İzmir Menemen’de meydana gelen dolandırıcılık iddiaları, kentteki kamuoyunda büyük bir tartışma ortamı oluşturdu. Hasan ve Nuri Yıldırım kardeşlerin dolandırıcılık iddialarıyla çok sayıda kişiyi mağdur ettikleri öne sürülüyor. Olayın kamuoyunda daha çok duyulması ise sosyal medyada yapılan paylaşımlarının ardından hukuki sürece taşınmasıyla başladı.
Olayın merkezinde yer alan 54 yaşındaki Cengiz Ünal, Menemen’deki villasını satmak üzere Hasan ve Nuri Yıldırım kardeşlerle bir anlaşma yaptı. Taraflar, villa karşılığında bir taksi plakası ve 300 bin lira üzerinde anlaştı. Ancak Ünal, anlaşma gereği gönderdiği 3 milyon liranın ardından ne plakayı edinebildi ne de parasını geri aldı. Daha ilginç bir detay, Ünal’ın dolandırıldığını ortaya koyan TikTok paylaşımlarında gösterilen paraların yargıya sunulmuş olmasıydı. Ünal, yaşadığı bu olumsuz durumu İzmir Cumhuriyet Başsavcılığı’na bildirmek suretiyle resmi bir suç duyurusunda bulundu.
Olay sadece Cengiz Ünal ile sınırlı kalmadı. 61 yaşındaki Füsun Enserçakan da Yıldırım kardeşlere karşı şikayette bulundu. İddialara göre, Enserçakan, Kıbrıs’tan döndükten sonra iş bulamadığı için Hasan Yıldırım’dan yalnızca 5 bin lira borç aldı. Fakat, zamanla borç senedinde değişiklik yapıldığı ve borç tutarının 300 bin liraya çıkarıldığı ileri sürüldü. Şu an gelinen noktada, bu rakamın faizlerle birlikte 1 milyon lira seviyesine ulaştığı belirtildi. Enserçakan, “Borçlu olmama rağmen annemden kalan arsalara tedbir konuldu. Mağdur edildim, zor durumdayım. Adalete güveniyorum.” ifadeleriyle yaşadığı sıkıntıları anlattı.

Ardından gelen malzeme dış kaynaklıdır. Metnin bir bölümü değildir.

(** From every state that calls and the world can lead to, each call that has begun can
    go on to its answer. *)
Theorem call_can_return w r i c :
  runs (idle w) r → callers r !! i = Some c →
  ∃ r' c', runs r r' ∧ callers r' !! i = Some c' ∧ returned c'.
Proof.
  intros Hr Hi. apply waited_for_runs in Hr; [|apply map_Forall_empty].
  assert (Hland : ∀ r j s, waited_for r → callers r !! i = Some (Waiting j s) →
                  ∃ r' c', runs r r' ∧ callers r' !! i = Some c' ∧ returned c').
  { clear. intros r j s Hw Hi. pose proof (Hw i _ Hi) as Hf. cbn in Hf.
    destruct (flight r) as [[s' k]|] eqn:Ef; [|done].
    destruct (lands s' k r Ef) as (r' & Hr & _ & _ & Hc). eexists r', _.
    split; [done|]. rewrite Hc, lookup_fmap, Hi. split; [done|by eexists]. }
  destruct c as [k|j s|b|j s a]; [|by eapply Hland|by eexists r, _; split_and!; [done..|eexists]|
                                  by eexists r, _; split_and!; [done..|eexists]].
  destruct (looks_alone i k r Hi) as (r1 & Hr1 & Hi1 & _).
  destruct (alone k (world r)).1 as [b|].
  - exists (set_caller i (Hit b) r1), (Hit b). split_and!; [eapply rtc_r; [done|by apply hits]| |by eexists].
    apply lookup_insert_eq.
  - assert (Hj : runs r (joined i r1)) by (eapply rtc_r; [done|by apply joins]).
    assert (∃ j s, callers (joined i r1) !! i = Some (Waiting j s)) as (j & s & Hjs).
    { unfold joined. destruct (default _ _). eexists _, _. apply lookup_insert_eq. }
    destruct (Hland _ j s (waited_for_runs _ _ Hj Hr) Hjs) as (r' & c' & Hr' & H). exists r', c'.
    split; [by etrans|done].
Qed.

(** *** What a flight answers

    A [body] that reads once, with the answer [f] of a world. *)
Variable f : W → A.
Hypothesis body_reads : reads f body.

Definition read_at (r : Run) (start : nat) (a : A) : Prop :=
  ∃ t w, (t, w) ∈ log r ∧ (start ≤ t < tick r)%nat ∧ a = f w.
Definition flight_ok (r : Run) : Prop :=
  match flight r with
  | None => True
  | Some (s, k) => (s ≤ tick r)%nat ∧ (k = body ∨ ∃ a, read_at r s a ∧ always a k)
  end.
Definition caller_ok (r : Run) (c : caller) : Prop :=
  match c with
  | Waiting j s => (s ≤ j < tick r)%nat
  | Flown j s a => (s ≤ j < tick r)%nat ∧ read_at r s a
  | _ => True
  end.
Definition good (r : Run) : Prop := flight_ok r ∧ map_Forall (λ _, caller_ok r) (callers r).

(** Time goes on and the log grows. *)
Definition later (r r' : Run) : Prop := (tick r ≤ tick r')%nat ∧ log r ⊆ log r'.
Lemma read_at_later r r' s a : later r r' → read_at r s a → read_at r' s a.
Proof. intros [Ht Hl] (t & w & Hin & ? & Ha). exists t, w. split_and!; [by apply Hl|lia..|done]. Qed.
Lemma caller_ok_later r r' c : later r r' → caller_ok r c → caller_ok r' c.
Proof.
  intros Hl. pose proof Hl as [Ht _]. destruct c as [|j s| |j s a]; cbn; try done; [lia|].
  intros [? ?]. split; [lia|by eapply read_at_later].
Qed.
Lemma callers_later r r' :
  later r r' → map_Forall (λ _, caller_ok r) (callers r) → map_Forall (λ _, caller_ok r') (callers r).
Proof. intros Hl H. eapply map_Forall_impl; [exact H|]. intros i c. by apply caller_ok_later. Qed.
Lemma flight_ok_later r r' : later r r' → flight r' = flight r → flight_ok r → flight_ok r'.
Proof.
  intros Hl Hf. pose proof Hl as [Ht _]. unfold flight_ok. rewrite Hf. destruct (flight r) as [[s k]|]; [|done].
  intros [? [->|(a & Ha & Hk)]]; (split; [lia|]); [by left|]. right. exists a. split; [by eapply read_at_later|done].
Qed.
Lemma good_keep r r' :
  later r r' → flight r' = flight r → callers r' = callers r → good r → good r'.
Proof.
  intros Hl Hf Hc [Hg Hcs]. split; [by eapply flight_ok_later|]. rewrite Hc. by eapply callers_later.
Qed.
Lemma caller_good i c r : good r → caller_ok (set_caller i c r) c → good (set_caller i c r).
Proof.
  intros [Hf Hc] Hok. assert (Hl : later r (set_caller i c r)) by (split; cbn; [lia|done]).
  split; [by eapply flight_ok_later|]. apply map_Forall_insert_2; [done|by apply (callers_later r)].
Qed.
Lemma good_joined i r : good r → good (joined i r).
Proof.
  intros [Hf Hc]. unfold joined, flight_ok in *. destruct (flight r) as [[s k]|]; cbn.
  - destruct Hf as [Hs Hk]. split; cbn.
    + split; [lia|]. destruct Hk as [->|(a & Ha & Hk)]; [by left|]. right. exists a. split; [|done].
      eapply read_at_later; [|done]. split; [cbn; lia|done].
    + apply map_Forall_insert_2; [cbn; lia|]. apply (callers_later r); [split; [cbn; lia|done]|done].
  - split; cbn; [split; [lia|by left]|].
    apply map_Forall_insert_2; [cbn; lia|]. apply (callers_later r); [split; [cbn; lia|done]|done].
Qed.
Lemma good_works s m k r : flight r = Some (s, Op m k) → good r → good (works_on s m k r).
Proof.
  intros Hf [Hg Hc]. assert (Hl : later r (works_on s m k r)) by (split; cbn; [lia|by right]).
  split; [|by apply (callers_later r)]. unfold flight_ok in Hg. rewrite Hf in Hg. destruct Hg as [Hs Hk].
  cbn. split; [lia|]. right. destruct Hk as [E|(a & Ha & Hk)].
  - exists (f (world r)). pose proof body_reads as Hb. rewrite <-E in Hb. split; [|apply Hb].
    exists (tick r), (world r). split; [left|]. cbn. split; [lia|done].
  - exists a. split; [by eapply read_at_later|]. apply always_inv in Hk. apply Hk.
Qed.
Lemma body_goes_on a : body ≠ Done a.
Proof. intros E. pose proof body_reads as Hb. by rewrite E in Hb. Qed.
Lemma good_finished s a r : flight r = Some (s, Done a) → waited_for r → good r → good (finished a r).
Proof.
  intros Hf Hw [Hg Hc]. assert (Hl : later r (finished a r)) by (split; cbn; [lia|done]).
  split; [done|]. apply map_Forall_fmap. intros i c Hi. cbn.
  specialize (Hc i c Hi). specialize (Hw i c Hi). destruct c as [|j s'| |j s' a']; cbn in *;
    [done| |done|exact (caller_ok_later r _ (Flown j s' a') Hl Hc)].
  split; [lia|]. rewrite Hf in Hw. injection Hw as <-. unfold flight_ok in Hg. rewrite Hf in Hg.
  destruct Hg as [_ [E|(a' & Ha & Hk)]]; [by destruct (body_goes_on a)|].
  apply always_inv in Hk as ->. by eapply read_at_later.
Qed.
Lemma step_good r r' : step r r' → waited_for r → good r → good r'.
Proof.
  intros Hs Hw Hg. destruct Hs; eauto using good_works, good_finished, good_joined.
  - apply (good_keep r); [split; [cbn; lia|done]|done..].
  - by apply caller_good.
  - apply caller_good; [|done]. apply (good_keep r); [split; [cbn; lia|done]|done..].
  - by apply caller_good.
Qed.
Lemma good_runs w r : runs (idle w) r → good r.
Proof.
  assert (∀ r r', runs r r' → waited_for r → good r → good r') as H.
  { induction 1; eauto using step_good, waited_for_step. }
  intros Hr. eapply H; [done|apply map_Forall_empty|]. split; [done|apply map_Forall_empty].
Qed.

(** The answer of a flight is that of one world, which the flight found while it ran. *)
Lemma flown_is_read w r i j s a :
  runs (idle w) r → callers r !! i = Some (Flown j s a) →
  (s ≤ j)%nat ∧ ∃ t w', (t, w') ∈ log r ∧ (s ≤ t < tick r)%nat ∧ a = f w'.
Proof. intros Hr Hi. apply good_runs in Hr as [_ Hc]. destruct (Hc i _ Hi) as [? Hat]. split; [lia|done]. Qed.
(** *** Listeners *)
Section server_facts.
Variable ReadFile : string → option string.
Variable CertPool : string → option string.
Variable LoadX509KeyPair : string → string → option string.
Abbreviation servers := (NewServer ReadFile CertPool LoadX509KeyPair).

(** There is a listener on the address of every entry, as many as it counts and at
    least one, and no other. *)
Theorem NewServer_spec config :
  length (servers config) = sum_list_with (λ c, Z.to_nat (Z.max 1 (sv_Count c))) config
  ∧ ∀ s, s ∈ servers config ↔ ∃ c, c ∈ config ∧ s = listener ReadFile CertPool LoadX509KeyPair c.
Proof.
  induction config as [|c config [IHl IHe]]; [split; [done|]; intros s; set_solver|].
  cbn [NewServer sum_list_with]. assert (∃ n, Z.to_nat (if sv_Count c <? 1 then 1 else sv_Count c) = S n
    ∧ Z.to_nat (Z.max 1 (sv_Count c)) = S n) as (n & -> & ->).
  { exists (pred (Z.to_nat (Z.max 1 (sv_Count c)))). destruct (Z.ltb_spec (sv_Count c) 1); lia. }
  rewrite length_app, length_replicate, IHl. split; [done|]. intros s.
  rewrite elem_of_app, elem_of_replicate, IHe. setoid_rewrite elem_of_cons. naive_solver.
Qed.
(** A key pair that cannot be read leaves a listener with TLS enabled and no TLS
    configuration; a missing CA file goes unnoticed. *)
Theorem listener_no_cert c :
  tls_Enable (sv_Tls c) = true → KeyPath (sv_Tls c) ≠ empty_str → CertPath (sv_Tls c) ≠ empty_str →
  LoadX509KeyPair (CertPath (sv_Tls c)) (KeyPath (sv_Tls c)) = None →
  TLSConfig (listener ReadFile CertPool LoadX509KeyPair c) = None.
Proof.
  intros He Hk Hc Hl. unfold listener, loadTlsConfig. cbn. rewrite He, !bool_decide_eq_false_2 by done.
  cbn. by rewrite Hl.
Qed.
End server_facts.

Bu olayların ardından, İzmir Cumhuriyet Başsavcılığı, Füsun Enserçakan’ın şikayeti üzerine Hasan Yıldırım hakkında ‘tefecilik’ suçlamasıyla dava açtı. Yıldırım’ın yargılanması sırasında 2 ila 5 yıl hapis cezası istemiyle karşılaşması bekleniyor. Yıldırım ailesinin sosyal medya hesaplarında yaptığı paylaşımlar ve yeni mağdurların ortaya çıkması, soruşturmanın kapsamının genişletilmesine neden oldu. Yetkililer yeni delil ve şikâyetlerle dosyanın büyüme ihtimalinin bulunduğunu da vurguladı.
Tüm bu gelişmeler, dolandırıcılık olayının sadece belirli kişilerle sınırlı olmadığını, benzer şekilde başka mağdurların da olabileceğini gözler önüne seriyor. Kamuoyunda dikkat çeken bu dolandırıcılık vakası, yalnızca mağdurlar açısından değil, aynı zamanda adalet sistemi açısından da önem taşıyor. İzmir’de yaşanan bu olay, dolandırıcılık konusunda toplumun bilinçlenmesi ve hukuki süreçlerin etkin bir şekilde işlemesi gerekliliğini ortaya koyuyor.